From individual traders to joint stock companies, here is everything you need to know before you open your doors in Vietnam. (This article was originally published on 15 May 2026 on our Substack)
Think of a typical business in Vietnam on its natural growth path: it usually begins with an individual doing things informally, then formalises as a household business, and eventually scales into a registered enterprise. Where you enter that arc and which legal form you choose shapes everything that follows. Understanding where each structure begins and ends is the first practical step for anyone planning to do business here.
If you are an expat, a foreign entrepreneur, or a business trying to establish a presence here, this guide is a practical breakdown of every type of company structure available in Vietnam in 2026, who can use each one, and how to decide which fits your situation.

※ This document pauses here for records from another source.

(* ===== verification/SnapshotLifecycle.v ===== *)
(** * The snapshots of a running server (src/storage/snapshot_fork.cpp,
    src/storage/snapshot_lock.cpp, src/server/snapshot_scheduler.cpp,
    src/server/handlers/dump_handler.cpp, and the startup of
    src/server/nvecd_server.cpp)

    Saving, loading and expiring snapshots while writers run, as a transition
    system.  The threads of the server, the forked child and the log interleave
    in any order; one step is one critical section or one effect on the disk, so
    a crash falls between two steps.  The question the model answers is what
    [recovery], the startup after that crash, finds.

    The contents of the stores are the sequence numbers of the log records that
    made them: by [Durability.replay_reproduces] the records determine the
    stores, and by [SnapshotFile.snapshot_roundtrip] a file gives back the stores
    it was written from.  A published file appears at once
    ([SnapshotFile.snapshot_write_atomic]), and so does a sidecar, which names
    the file by size and CRC ([WalCheckpoint.checkpoint_atomic]); here by its
    contents.  A truncation deletes whole segments: some prefix of the records it
    may delete.  Error texts and times of the status are left out.  The log is
    enabled. *)

From Stdlib Require Import Strings.Ascii.
From S2P Require Import Prelude StringLib.
#[local] Open Scope Z_scope.

Definition Contents : Type := list Z.

(** The records with sequence numbers in (a, b]. *)
Definition records (a b : Z) : Contents := seqZ (a + 1) (b - a).

(** ** The snapshot directory and the log *)

Record File : Type := MkFile { image : Contents; mtime : Z }.

Record Disk : Type := MkDisk {
  files : gmap string File;                  (* by name relative to snapshot.dir *)
  sidecars : gmap string (Z * Contents);     (* <name>.walseq: sequence and binding *)
  deleted : Z;                               (* the log holds the records above *)
  clock : Z                                  (* the next modification time *)
}.

(** [std::filesystem::path::extension] of a file name. *)
Definition extension (name : string) : string :=
  match reverse (split_on "."%char name) with
  | [] | [_] | [_; ""] => ""
  | last :: _ => "." +:+ last
  end.
Lemma based_removed f cl : base_name d ≠ Some f → based c log d →
  based c log (MkDisk (delete f (files d)) (sidecars d) (deleted d) cl).
Proof.
  intros Hbase [(Hno & Hd & ->)|(q & g & G & Hv & Hc & Hq & Hmax)].
  - left. split_and!; [|done..]. cbn. intros h Hh [H HH]. apply lookup_delete_Some in HH as [_ HH]. apply Hno; eauto.
  - destruct (base_loaded d g G q Hv Hmax) as [Hg _]. assert (Hne : f ≠ g) by congruence. destruct Hv as (HG & Hng & Hsg).
    right. exists q, g, G. split; [by split; [cbn; rewrite lookup_delete_ne|]|]. split; [done|split; [done|]].
    intros h H q' (HH & Hnh & Hsh). cbn in *. apply lookup_delete_Some in HH as [_ HH]. by apply (Hmax h H q').
Qed.

Lemma newest_insert f F : (∀ g G, files d !! g = Some G → mtime G < clock d) → mtime F = clock d →
  newest f F (MkDisk (<[f := F]> (files d)) (sidecars d) (deleted d) (clock d + 1)).
Proof. intros Hcl Hm g G. cbn. intros HG Hne. rewrite lookup_insert_ne in HG by done. rewrite Hm. by eapply Hcl. Qed.

Lemma clock_insert f F : (∀ g G, files d !! g = Some G → mtime G < clock d) → mtime F = clock d →
  ∀ g G, <[f := F]> (files d) !! g = Some G → mtime G < clock d + 1.
Proof.
  intros Hcl Hm g G HG. destruct (decide (g = f)) as [->|Hne].
  - rewrite lookup_insert_eq in HG. simplify_eq. lia.
  - rewrite lookup_insert_ne in HG by done. apply Hcl in HG. lia.
Qed.

Lemma checkpoint_bases f q d' : saved f q c log d → WriteWalCheckpoint f q d = Some d' →
  base_at q c log d' ∧ files d' = files d ∧ clock d' = clock d ∧ deleted d' = deleted d.
Proof.
  intros (F & HF & Hnew & Hn & Hs & Hc & Hq). unfold WriteWalCheckpoint. rewrite HF. intros [= <-].
  split_and!; try done. exists f, F.
  split; [by split_and!; cbn; [..|rewrite lookup_insert_eq]|]. split; [done|split; [done|]].
  - intros g G q' (HG & _) Hne. by eapply Hnew.
Qed.

Lemma truncated q upto d' : base_at q c log d → 0 ≤ deleted d → Truncate q upto d = Some d' →
  base_at q c log d' ∧ files d' = files d ∧ clock d' = clock d ∧ 0 ≤ deleted d' ≤ log.
Proof.
  intros (f & F & Hv & Hc & Hq & Hmax) H0. unfold Truncate. case_match eqn:Hb; [|done]. intros [= <-].
  apply andb_true_iff in Hb as [H1%Z.leb_le H2%Z.leb_le]. split_and!; try done; [|cbn; lia..].
  exists f, F. split_and!; try done; cbn; lia.
Qed.
End disk.

(** ** The invariant is kept *)

Definition alone (t : nat) (w : World) : Prop := ∀ t', t' ≠ t → phase t' w = Idle.

Lemma phase_at t p w w' t' : threads w' = <[t := p]> (threads w) → phase t' w' = if decide (t' = t) then p else phase t' w.
Proof.
  intros E. unfold phase. rewrite E. case_decide as H; [subst; by rewrite lookup_insert_eq|by rewrite lookup_insert_ne].
Qed.

Lemma alone_at t w : Inv w → phase t w ≠ Idle → alone t w.
Proof.
  intros HI Ht t' Hne. destruct (decide (phase t' w = Idle)) as [|Hn]; [done|]. by destruct Hne; apply (inv_alone w HI).
Qed.

Lemma all_idle_phase w : all_idle w = true → ∀ t, phase t w = Idle.
Proof.
  unfold all_idle. rewrite forallb_forall. intros H t. unfold phase. destruct (threads w !! t) as [p|] eqn:E; [|done].
  assert (Hp : is_idle p = true); [|by destruct p]. apply (H (t, p)), list_elem_of_In, elem_of_map_to_list. done.
Qed.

Why Your Business Structure Choice Matters More Than You Think
The right structure depends on several factors: the scale of your operations, whether your sector has conditional licensing requirements, the size of your charter capital, and whether there is any foreign element in your ownership. Before covering the types that require a formal business licence, it helps to first understand the forms of economic activity that operate outside that system. Vietnam recognises a range of informal and semi-formal business activities, and knowing where those boundaries sit helps you understand how the full structure of commercial activity actually works.
When You Do Not Need to Register a Business in Vietnam
Not every person who earns money from a business activity in Vietnam is required to register for a business licence. Understanding this spectrum is useful context before examining the formal company structures.
1. Individual Commercial Activity (Cá Nhân Kinh Doanh)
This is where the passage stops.